Tuesday, February 9, 2010

How Many More Are Innocent?

America's 250th DNA exoneration raises questions about how often we send the wrong person to prison.



Freddie Peacock of Rochester, New York, was convicted of rape in 1976. Last week he became the 250th person to be exonerated by DNA testing since 1989. According to a new report by the Innocence Project, those 250 prisoners served 3,160 years between them; 17 spent time on death row. Remarkably, 67 percent of them were convicted after 2000—a decade after the onset of modern DNA testing. The glaring question here is, How many more are there?

Calculating the percentage of innocents now in prison is a tricky and controversial process. The numerator itself is difficult enough to figure out. The certainty of DNA testing means we can be positive the 250 cases listed in the Innocence Project report didn't commit the crimes for which they were convicted, and that number also continues to rise. But there are hundreds of other cases in which convictions have been overturned due to a lack of evidence, recantation of eyewitness testimony, or police or prosecutorial misconduct, but for which there was no DNA evidence to establish definitive guilt or innocence. Those were wrongful convictions in that there wasn't sufficient evidence to establish reasonable doubt, but we can't be sure all the accused were factually innocent.
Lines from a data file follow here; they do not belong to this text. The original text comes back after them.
Record RemediationPlan := mkRemediationPlan {
  plan_ID : string;
  plan_CatalogVersion : string;
  plan_FindingID : string;
  plan_RootCause : string;
  plan_Actions : list TypedAction;
  plan_RiskTier : string;
  plan_DryRunResult : DryRunResult;
  plan_VerificationSteps : list string;
  plan_RollbackSteps : list string;
  plan_ApprovalPolicy : ApprovalPolicy;
  plan_AI : option AIAnalysis;
  plan_Status : string;
  plan_CreatedAt : Time
}.
#[export] Instance eta_RemediationPlan : Eta RemediationPlan := λ r, mkRemediationPlan
    (plan_ID r) (plan_CatalogVersion r) (plan_FindingID r) (plan_RootCause r) (plan_Actions r)
    (plan_RiskTier r) (plan_DryRunResult r) (plan_VerificationSteps r) (plan_RollbackSteps r)
    (plan_ApprovalPolicy r) (plan_AI r) (plan_Status r) (plan_CreatedAt r).
Definition zero_RemediationPlan : RemediationPlan := mkRemediationPlan "" "" "" "" [] ""
    zero_DryRunResult [] [] zero_ApprovalPolicy None "" 0.

Record EvidenceCitation := mkEvidenceCitation {
  citation_SourceID : string;
  citation_Summary : string;
  citation_Resource : string;
  citation_ObservedAt : Time
}.
#[export] Instance eta_EvidenceCitation : Eta EvidenceCitation := λ r, mkEvidenceCitation
    (citation_SourceID r) (citation_Summary r) (citation_Resource r) (citation_ObservedAt r).
Definition zero_EvidenceCitation : EvidenceCitation := mkEvidenceCitation "" "" "" 0.

Record RemediationPreview := mkRemediationPreview {
  preview_FindingID : string;
  preview_Summary : string;
  preview_Candidate : RemediationPlan;
  preview_EvidenceCitations : list EvidenceCitation;
  preview_PromptEvidenceHash : string;
  preview_DeterministicFallback : bool;
  preview_AI : option AIAnalysis;
  preview_SafetyNotes : list string;
  preview_GeneratedAt : Time
}.
#[export] Instance eta_RemediationPreview : Eta RemediationPreview := λ r, mkRemediationPreview
    (preview_FindingID r) (preview_Summary r) (preview_Candidate r)
    (preview_EvidenceCitations r) (preview_PromptEvidenceHash r)
    (preview_DeterministicFallback r) (preview_AI r) (preview_SafetyNotes r)
    (preview_GeneratedAt r).
Definition zero_RemediationPreview : RemediationPreview := mkRemediationPreview "" ""
    zero_RemediationPlan [] "" false None [] 0.

Record PlannedManifest := mkPlannedManifest {
  manifest_ActionType : string;
  manifest_Target : ResourceRef;
  manifest_WriteMode : string;
  manifest_RiskTier : string;
  manifest_ApprovalRequired : bool;
  manifest_RequiredPermissions : list string;
  manifest_VerificationChecks : list string;
  manifest_RollbackProcedure : list string;
  manifest_IdempotencyBehavior : string;
  manifest_FailureHandling : string;
  manifest_Diff : string;
  manifest_Manifest : string
}.
#[export] Instance eta_PlannedManifest : Eta PlannedManifest := λ r, mkPlannedManifest
    (manifest_ActionType r) (manifest_Target r) (manifest_WriteMode r) (manifest_RiskTier r)
    (manifest_ApprovalRequired r) (manifest_RequiredPermissions r)
    (manifest_VerificationChecks r) (manifest_RollbackProcedure r)
    (manifest_IdempotencyBehavior r) (manifest_FailureHandling r) (manifest_Diff r)
    (manifest_Manifest r).
Definition zero_PlannedManifest : PlannedManifest := mkPlannedManifest "" zero_ResourceRef "" ""
    false [] [] [] "" "" "" "".

Record RemediationDiff := mkRemediationDiff {
  diff_PlanID : string;
  diff_Mode : string;
  diff_Summary : string;
  diff_Manifests : list PlannedManifest
}.
#[export] Instance eta_RemediationDiff : Eta RemediationDiff := λ r, mkRemediationDiff
    (diff_PlanID r) (diff_Mode r) (diff_Summary r) (diff_Manifests r).
Definition zero_RemediationDiff : RemediationDiff := mkRemediationDiff "" "" "" [].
Most prosecutors fight requests for post-conviction DNA testing. That means the discovery of wrongful convictions is limited by the time and resources available to the Innocence Project and similar legal aid organizations to fight for a test in court. It's notable that in one of the few jurisdictions where the district attorney is actively seeking out wrongful convictions—Dallas County, Texas—the county by itself has seen more exonerations than all but a handful of individual states. If prosecutors in other jurisdictions were to follow Dallas D.A. Craig Watkins' lead, that 250 figure would be significantly higher.